## YOUR TASK
Of the entries below, return exactly those lines that fall between the one containing "Proof. exact (FromString_ToString" and the one containing "t2 < 2 ^ 31 ->", the two end lines included.

━━ INFORMATION SUPPLIED ━━

Lemma FromString_ToString_witness :
  FromString (ToString example_key) = Value example_key
  /\ forall s k', FromString s = Value k' -> s = ToString k' /\ BlockKey_wf k'.
Proof. exact (FromString_ToString example_key example_key_wf). Defined.

(** C33 (functional): prefix reuse.  Two token sequences that agree on their
    first [n] tokens get the same key for that prefix, whatever follows; two
    sequences that differ in exactly one of the tokens hashed, wherever it
    stands and whatever follows it, get the same key only when the two tokens
    are equal; the key's [prefix_len] is the number of tokens actually hashed
    and its hash fits 64 bits. *)
Theorem prefix_keys (n fp : Z) (Hn : u32 n) :
  (forall t1 t2, take (Z.to_nat n) t1 = take (Z.to_nat n) t2 ->
     FromTokenPrefix t1 n fp = FromTokenPrefix t2 n fp)
  /\ (forall pre suf t1 t2, zlen pre < n -> -2 ^ 31 <= t1 < 2 ^ 31 -> -2 ^ 31 <= t2 < 2 ^ 31 ->
     FromTokenPrefix (pre ++ t1 :: suf) n fp = FromTokenPrefix (pre ++ t2 :: suf) n fp <-> t1 = t2)
  /\ (forall ts, prefix_len (FromTokenPrefix ts n fp) = Z.min n (zlen ts)
     /\ u64 (prefix_hash (FromTokenPrefix ts n fp))).
Proof.
  split_and!.
  - intros t1 t2. by apply FromTokenPrefix_shared.
  - intros pre suf t1 t2 Hpre H1 H2. split; [by apply FromTokenPrefix_changed|by intros ->].
  - intros ts. rewrite FromTokenPrefix_len, FromTokenPrefix_hash by done. split.
    + unfold zlen, in_range in *. rewrite length_take. lia.
    + apply fnv_tokens_range, fnv_basis_range.
Qed.

Lemma prefix_keys_witness :
  FromTokenPrefix [1; -2; 3; 4] 3 9 = FromTokenPrefix [1; -2; 3; 77; 8] 3 9
  /\ (FromTokenPrefix ([1] ++ -3 :: [4]) 3 9 = FromTokenPrefix ([1] ++ 3 :: [4]) 3 9 <-> -3 = 3).
Proof.
  assert (u32 3) as H3 by (unfold in_range; lia).
  destruct (prefix_keys 3 9 H3) as (Hs & Hc & _).
  split; [apply Hs; reflexivity|apply Hc; [reflexivity|lia|lia]].
Defined.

━━━

## REPLY
Proof. exact (FromString_ToString example_key example_key_wf). Defined.

(** C33 (functional): prefix reuse.  Two token sequences that agree on their
    first [n] tokens get the same key for that prefix, whatever follows; two
    sequences that differ in exactly one of the tokens hashed, wherever it
    stands and whatever follows it, get the same key only when the two tokens
    are equal; the key's [prefix_len] is the number of tokens actually hashed
    and its hash fits 64 bits. *)
Theorem prefix_keys (n fp : Z) (Hn : u32 n) :
  (forall t1 t2, take (Z.to_nat n) t1 = take (Z.to_nat n) t2 ->
     FromTokenPrefix t1 n fp = FromTokenPrefix t2 n fp)
  /\ (forall pre suf t1 t2, zlen pre < n -> -2 ^ 31 <= t1 < 2 ^ 31 -> -2 ^ 31 <= t2 < 2 ^ 31 ->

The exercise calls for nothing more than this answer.